Pagina:Mengelingen Deel 2.pdf/66

Deze pagina is proefgelezen

— 64 —

De vreugd der heilige Echt! — ik, heur verruklijk zoet!
Ik, ’t onbeperkt volop der rijke zegeningen,
Waar door ze aan ’t sterflijk hart eene eeuw van wee vergoedt!
Ik zingen van heur heil met tranen op de wangen,
Ik, met een’ vreugdelach, vertrokken door de smart,
     De wonden van mijn bloedend hart
Ter dood vergiftigen door uitgeperste zangen! —
Ach! kan, vermag ik dit? — ô Welvereenigd paar,
Hoe zoudt gy ’t van een’ vriend, een’ waren vriend, verlangen,
     Wanneer hy voor uw Echtaltaar
Zijn leven en zijn bloed moet storten in die zangen!
     Wen elke erinn’ring, ieder woord,
Een doodsteek in voor ’t hart dat in zijn’ weedom smoort!
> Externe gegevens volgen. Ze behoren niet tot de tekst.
(* ===== verification/IPQFacts.v ===== *)
(** * Correctness of the indexed priority queue

    The invariant of [IndexedPriorityQueue.v] (heap order, cross-indexing,
    free list, epochs) and the behaviour of its operations on two
    abstractions: the entries with their insertion keys, up to order, and the
    list of pairs sorted by key and insertion time. *)

From stdpp Require Import base option list numbers sorting relations.
From Stdlib Require Import ZArith Lia.
From S2P Require Import Prelude StableQueue PriorityQueue IndexedPriorityQueue IPQSift.

Section Abstraction.
Context {K V : Type} `{Ord K}.
Abbreviation HeapItem := (HeapItem K).
Abbreviation IPQ := (IndexedPriorityQueue K V).
Implicit Types (q : IPQ) (h : list HeapItem) (sh : list (V + option nat)) (it : HeapItem).

Definition epoch_of it : Z := (ukey it).2.

Definition value_of sh (k : nat) : option V :=
  match sh !! k with Some (inl v) => Some v | _ => None end.

(** The insertion key and the pair of a heap item. *)
Definition entry sh it : option (InsertKey * (K * V)) :=
  v ← value_of sh (slab_idx it); Some (mkInsertKey (slab_idx it) (epoch_of it), ((ukey it).1, v)).

Definition entries q : list (InsertKey * (K * V)) :=
  omap (entry (shape (slab q))) (ipq_heap q).

(** The entries as items of the plain priority queue. *)
Definition entry_item (e : InsertKey * (K * V)) : Item K V :=
  mkItem e.2.1 e.2.2 (ik_epoch e.1).
Definition to_pq q : PriorityQueue K V :=
  mkQueue (entry_item <$> entries q) (ipq_next_epoch q).
Definition ipq_abs q : list (K * V) := abs (to_pq q).

(** The linked list of free nodes. *)
Fixpoint free_chain sh (o : option nat) (fl : list nat) : Prop :=
  match fl with
  | [] => o = None
  | k :: fl => o = Some k ∧ ∃ next, sh !! k = Some (inr next) ∧ free_chain sh next fl
  end.

Definition free_ok sh (o : option nat) : Prop :=
  ∃ fl, free_chain sh o fl ∧ NoDup fl ∧ ∀ k next, sh !! k = Some (inr next) → k ∈ fl.

Record ipq_wf q : Prop := {
  w_order : heap_ordered (ipq_heap q);
  w_index : indexed (ipq_heap q) (back (slab q));
  w_free : free_ok (shape (slab q)) (first_free_node q);
  w_epochs : NoDup (epoch_of <$> ipq_heap q);
  w_bound : Forall (λ it, epoch_of it < ipq_next_epoch q)%Z (ipq_heap q);
  w_next : (0 ≤ ipq_next_epoch q ≤ u64_max)%Z;
}.
End Abstraction.

Section Slab.
Context {K V : Type} `{OrdLaws K}.
Abbreviation HeapItem := (HeapItem K).
Implicit Types (h : list HeapItem) (sl : list (Node V)) (it x : HeapItem).
Implicit Types (sh : list (V + option nat)) (g : nat → option nat).

Lemma back_value sl k i : back sl k = Some i → ∃ v, sl !! k = Some (HeapNode v i).
Proof. unfold back. destruct (sl !! k) as [[|]|]; naive_solver. Qed.

Lemma back_shape sl k : is_Some (back sl k) ↔ is_Some (value_of (shape sl) k).
Proof.
  unfold back, value_of, shape. rewrite list_lookup_fmap.
  destruct (sl !! k) as [[|]|]; simpl; split; intros [? ?]; done.
Qed.

Lemma indexed_lookup h g i it : indexed h g → h !! i = Some it → g (slab_idx it) = Some i.
Proof. intros Hx Hi. apply Hx. by rewrite Hi. Qed.

Lemma indexed_nodup h g : indexed h g → NoDup (slab_idx <$> h).
Proof.
  intros Hx. apply NoDup_alt. intros i j k.
  rewrite !list_lookup_fmap. intros Hi%Hx Hj%Hx. congruence.
Qed.

Lemma indexed_entry h sl i it :
  indexed h (back sl) → h !! i = Some it → is_Some (entry (shape sl) it).
Proof.
  intros Hx Hi. pose proof (indexed_lookup _ _ _ _ Hx Hi) as Hb.
  assert (is_Some (value_of (shape sl) (slab_idx it))) as [v Hv] by (by apply back_shape; eexists).
  unfold entry. rewrite Hv. by eexists.
Qed.

(** Entries of items whose slab node a change does not touch. *)
Lemma entries_ext sh sh' s h :
  Forall (λ it, slab_idx it ≠ s) h → (∀ k, k ≠ s → sh' !! k = sh !! k) →
  omap (entry sh') h = omap (entry sh) h.
Proof.
  intros Hh Hsh. induction Hh as [|it h Hit Hh IH]; [done|]. csimpl. rewrite IH.
  unfold entry at 1 3, value_of. by rewrite Hsh.
Qed.

Lemma entry_epochs h sl :
  indexed h (back sl) → (λ e, ik_epoch e.1) <$> omap (entry (shape sl)) h = epoch_of <$> h.
Proof.
  intros Hx. assert (Forall (λ it, is_Some (entry (shape sl) it)) h) as Hall.
  { apply Forall_lookup. intros i it Hi. by eapply indexed_entry. }
  clear Hx. induction Hall as [|it h [e He] Hall IH]; [done|]. csimpl. rewrite He. csimpl.
  rewrite IH. f_equal. unfold entry in He.
  destruct (value_of _ _); simplify_eq/=. done.
Qed.

(** ** The free list *)

Lemma free_chain_ext sh sh' o fl s :
  s ∉ fl → (∀ k, k ≠ s → sh' !! k = sh !! k) → free_chain sh o fl → free_chain sh' o fl.
Proof.
  intros Hs Hsh. revert o. induction fl as [|k fl IH]; intros o; simpl; [done|].
  apply not_elem_of_cons in Hs as [Hk Hs]. intros [-> (next & Hn & Hc)].
  split; [done|]. exists next. split; [by rewrite Hsh|]. by apply IH.
Qed.

Lemma free_ok_push sh o s v :
  free_ok sh o → sh !! s = Some (inl v) → free_ok (<[s := inr o]> sh) (Some s).
Proof.
  intros (fl & Hc & Hnd & Hall) Hs.
  assert (s ∉ fl) as Hin.
  { clear Hnd Hall. revert o Hc. induction fl as [|k fl IH]; intros o Hc; [by apply not_elem_of_nil|].
    destruct Hc as [-> (next & Hn & Hc)]. apply not_elem_of_cons.
    split; [congruence|by eapply IH]. }
  assert (s < length sh) as Hl by by eapply lookup_lt_Some.
  exists (s :: fl). split_and!.
  - simpl. split; [done|]. exists o. split; [by rewrite list_lookup_insert_eq|].
    eapply free_chain_ext; [done| |done]. intros k Hk. by rewrite list_lookup_insert_ne.
  - by constructor.
  - intros k next. destruct (decide (k = s)) as [->|Hk]; [intros _; by left|].
    rewrite list_lookup_insert_ne by done. intros Hn. right. by eapply Hall.
Qed.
    ô Waar ’t genoeg, de snaar te roeren,
En nam mijn ziel geen deel in ’t voorwerp van mijn lied,
’t Waar weinig voor mijn’ zang, u ’t Eden in te voeren
Van ’t tederst wat u de Echt en heur verrukking biedt;
    ’t Waar weinig, om in gloênde kussen
U, stroomende in elkaâr, te ontzielen door geneucht’,
En vlammen, door geen bron, geen’ oceaan, te bluschen,
Te ontsteken op uw sponde in nooituitspreekbre vreugd.
    ’t Waar weinig de ongelijkbre weelde
Der Echtkoets in een’ zang van loutre vlam en vier
Te schildren met een kracht en rijker tooverzwier,
    Dan dartle lust zich ooit verbeeldde!
Maar ’t waar te veel voor ’t hart waarvan de aandoenlijkheid…
Mijn mond, wat wilt gy, zwijg! — en gy, mijne oogen schreit!

    Vergeeft, ô dierbare Echtgenooten,
Die tranen! ’t Is uw heil, dat ze aan mijn ziel verzoet.